Per qualche giorno la situazione parve migliorare, il signor Ladislao Ilic non perse
più peso per circa una settimana, e credette di aver sconfitto l’immonda bestia. Ma
nessuno l’aveva avvertito della straordinaria resistenza dei vermi solitari, tra l’altro capaci
di sopravvivere in uno stato latente per diversi anni. Ricominciò a mangiare e a soddisfare
la sua incessante ingordigia, assumendo anche la tanto bramata carne cruda. E quella
stessa sera ricominciarono i dolori. Lancinanti e continui. La tenia aveva ricominciato a
scavare nelle sue viscere. Riprese allora a non mangiare. Non sia mai che un invertebrato
del cazzo possa sconfiggere il grande Ladislao Ilic, ferroviere, compagno, lavoratore
instancabile e amante appassionato.
La salute lo abbandonò ormai completamente. Fu costretto ad abbandonare il
lavoro. Si prese tre mesi di aspettativa. Le sembrava di tradire la causa. La sua causa.
Non si reggeva più in piedi. Ma non si sarebbe mai dato per vinto. L’uomo è più forte
dell’animale. L’uomo mette l’animale sotto il proprio giogo. L’uomo l’animale se lo mangia.
Una grave complicazione del Taeniarhyncus saginatus è data dalla penetrazione
del suddetto verme nel dotto di Wirsung con successiva necrosi del pancreas.
Ma non succede praticamente mai.
Al signor Ladislao Ilic successe. Ma ormai non si muoveva più dal letto. I suoi
compagni avevano perfin paura ad andarlo a trovare, per le se violente reazioni che egli
aveva nei loro confronti. Non voleva essere visto così. Non poteva apparire debole, egli
era, voleva essere e sarà un uomo forte. Sempre e comunque.

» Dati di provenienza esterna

(* ===== verification/Cli.v ===== *)
(** * The command line and the start of the server

    [autara-client/src/bin/cli.rs]: the commands that read, transact, handle tokens and oracles,
    and [autara-client/src/bin/autara-server.rs]: what the server does before it serves.  The
    two share the file [tokens.json], which the command [token setup] writes.

    The arguments are given as the command-line parser hands them over.  What is printed is the
    value that is shown, without its wording.  Files, keys, the environment and the node answer
    as parameters; what a run does is kept in a list. *)
From Stdlib Require Import String Ascii SpecFloat.
From stdpp Require Import gmap strings.
From S2P Require Import Prelude.
From S2P Require Import Text.
From S2P Require Import Errors.
From S2P Require Import Monad.
From S2P Require Import FixedPoint.
From S2P Require Import InterestRateCurve.
From S2P Require Import Pda.
From S2P Require Import Oracle.
From S2P Require Import GlobalConfig.
From S2P Require Import MarketConfig.
From S2P Require Import SupplyPosition.
From S2P Require Import BorrowPosition.
From S2P Require Import CollateralVault.
From S2P Require Import SupplyVault.
From S2P Require Import Market.
From S2P Require Import MarketWrapper.
From S2P Require Import Accounts.
From S2P Require Import OracleProgram.
From S2P Require Import ProgramErrors.
From S2P Require Import Events.
From S2P Require Import Processor.
From S2P Require Import ProcessorAdmin.
From S2P Require Import Borsh.
From S2P Require Import IxBuilders.
From S2P Require Import TxBuilder.
From S2P Require Import TxFacts.
From S2P Require Import Program.
From S2P Require Import InstructionCodec.
From S2P Require Import Idl.
From S2P Require Import Entry.
From S2P Require Import EventCodec.
From S2P Require Import EventCodecFacts.
From S2P Require Import FixedFacts.
From S2P Require Import Bytes.
From S2P Require Import Creation.
From S2P Require Import IdlFacts.
From S2P Require Import LedgerExample.
From S2P Require Import Layout.
From S2P Require Import ClientExample.
From S2P Require Import RpcExt.
From S2P Require Import ReadClient.
From S2P Require Import ReadClientFacts.
From S2P Require Import FullClient.
From S2P Require Import FullClientFacts.
From S2P Require Import PythPusher.
From S2P Require Import Metrics.
From S2P Require Import DeployConfig.
From S2P Require Import Deploy.
From S2P Require Import DeployVerified.
From S2P Require Import Api.
From S2P Require Import ApiFacts.
#[local] Open Scope string_scope.
#[local] Open Scope Z_scope.

(** ** JSON *)

(** [serde_json::Value]; the entries of an object are sorted by their keys, as in a
    [BTreeMap]. *)
Inductive Value : Type :=
| VNull | VBool (b : bool) | VNumber (n : Z) | VString (s : string)
| VArray (l : list Value) | VObject (m : list (string * Value)).

(** [Map::insert] and [Value::get] *)
Fixpoint obj_insert (k : string) (v : Value) (m : list (string * Value)) : list (string * Value) :=
  match m with
  | [] => [(k, v)]
  | (k', v') :: m' =>
    match String.compare k k' with
    | Lt => (k, v) :: m
    | Eq => (k, v) :: m'
    | Gt => (k', v') :: obj_insert k v m'
    end
  end.
Fixpoint obj_get (k : string) (m : list (string * Value)) : option Value :=
  match m with
  | [] => None
  | (k', v) :: m => if String.eqb k k' then Some v else obj_get k m
  end.

Definition value_get (k : string) (v : Value) : option Value :=
  match v with VObject m => obj_get k m | _ => None end.
Definition as_str_value (v : Value) : option string :=
  match v with VString s => Some s | _ => None end.
Definition as_object (v : Value) : option (list (string * Value)) :=
  match v with VObject m => Some m | _ => None end.

(** [hex::encode] *)
Definition hex_encode (b : list Z) : string :=
  fold_right (fun x s => String (hex_digit (x / 16)) (String (hex_digit (x mod 16)) s))
    EmptyString b.

(** Values that a [Value] of [serde_json] can be: sorted keys, and numbers of 64 bits. *)
Fixpoint sorted_keys (l : list string) : bool :=
  match l with
  | k :: ((k' :: _) as l) =>
    match String.compare k k' with Lt => sorted_keys l | _ => false end
  | _ => true
  end.
Fixpoint canonical (v : Value) : bool :=
  match v with
  | VNumber n => (0 <=? n) && (n <? 2 ^ 64)
  | VArray l => forallb canonical l
  | VObject m => sorted_keys (fst <$> m) && forallb (fun e => canonical (snd e)) m
  | _ => true
  end.

(** ** What is not of this repository *)

Class CliCrates {SDK : ArchSdk} : Type := {
  sdk_network : BitcoinNetwork -> Network;
  json_from_str : string -> option Value;
  json_to_string_pretty : Value -> string;
  (** the derived codec of [CreateMarketInstruction] *)
  create_market_from_str : string -> option CreateMarketInstruction;
  debug_pubkey : Pubkey -> string;
  (** [generate_new_keypair], [build_and_sign_transaction] *)
  new_keypair : BitcoinNetwork -> Keypair;
  sign_transaction : ArchMessage -> list Keypair -> BitcoinNetwork ->
                     Result ArchError RuntimeTransaction;
  (** [system_instruction::create_account], [minimum_rent], [apl_token::state::Mint::LEN],
      [apl_token::instruction::initialize_mint] *)
  create_account_ix : Pubkey -> Pubkey -> Z -> Z -> Pubkey -> Instruction;
  rent_of : Z -> Z;
  MINT_LEN : Z;
  initialize_mint : Pubkey -> Pubkey -> option Pubkey -> Z -> option Instruction }.

(** Of [serde_json]: what it prints is read back. *)
Class CliLaws {SDK : ArchSdk} {CC : CliCrates} : Prop :=
  json_roundtrip v : canonical v = true -> json_from_str (json_to_string_pretty v) = Some v.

Il verme si depositò anche sulla parete dell’appendice, irritandola. Non ci volle molto
perché l’infiammazione si trasformasse in appendicite e poi in peritonite. Ostinato e ottuso,
il signor Ladislao Ilic, nel pieno dei suoi anni, continuava a rifiutare le cure. O io o lui.
Questo era ormai il suo motto. Pesava quasi cento chili, ormai non raggiungeva i trentotto.
Un pomeriggio di metà maggio, in una radiosa giornata quasi estiva, il signor
Ladislao Ilic, ferroviere e comunista, gran lavoratore e amante appassionato, uomo
ostinato e ottuso, ai limiti della pura idiozia, si spense nel suo letto senza dire niente.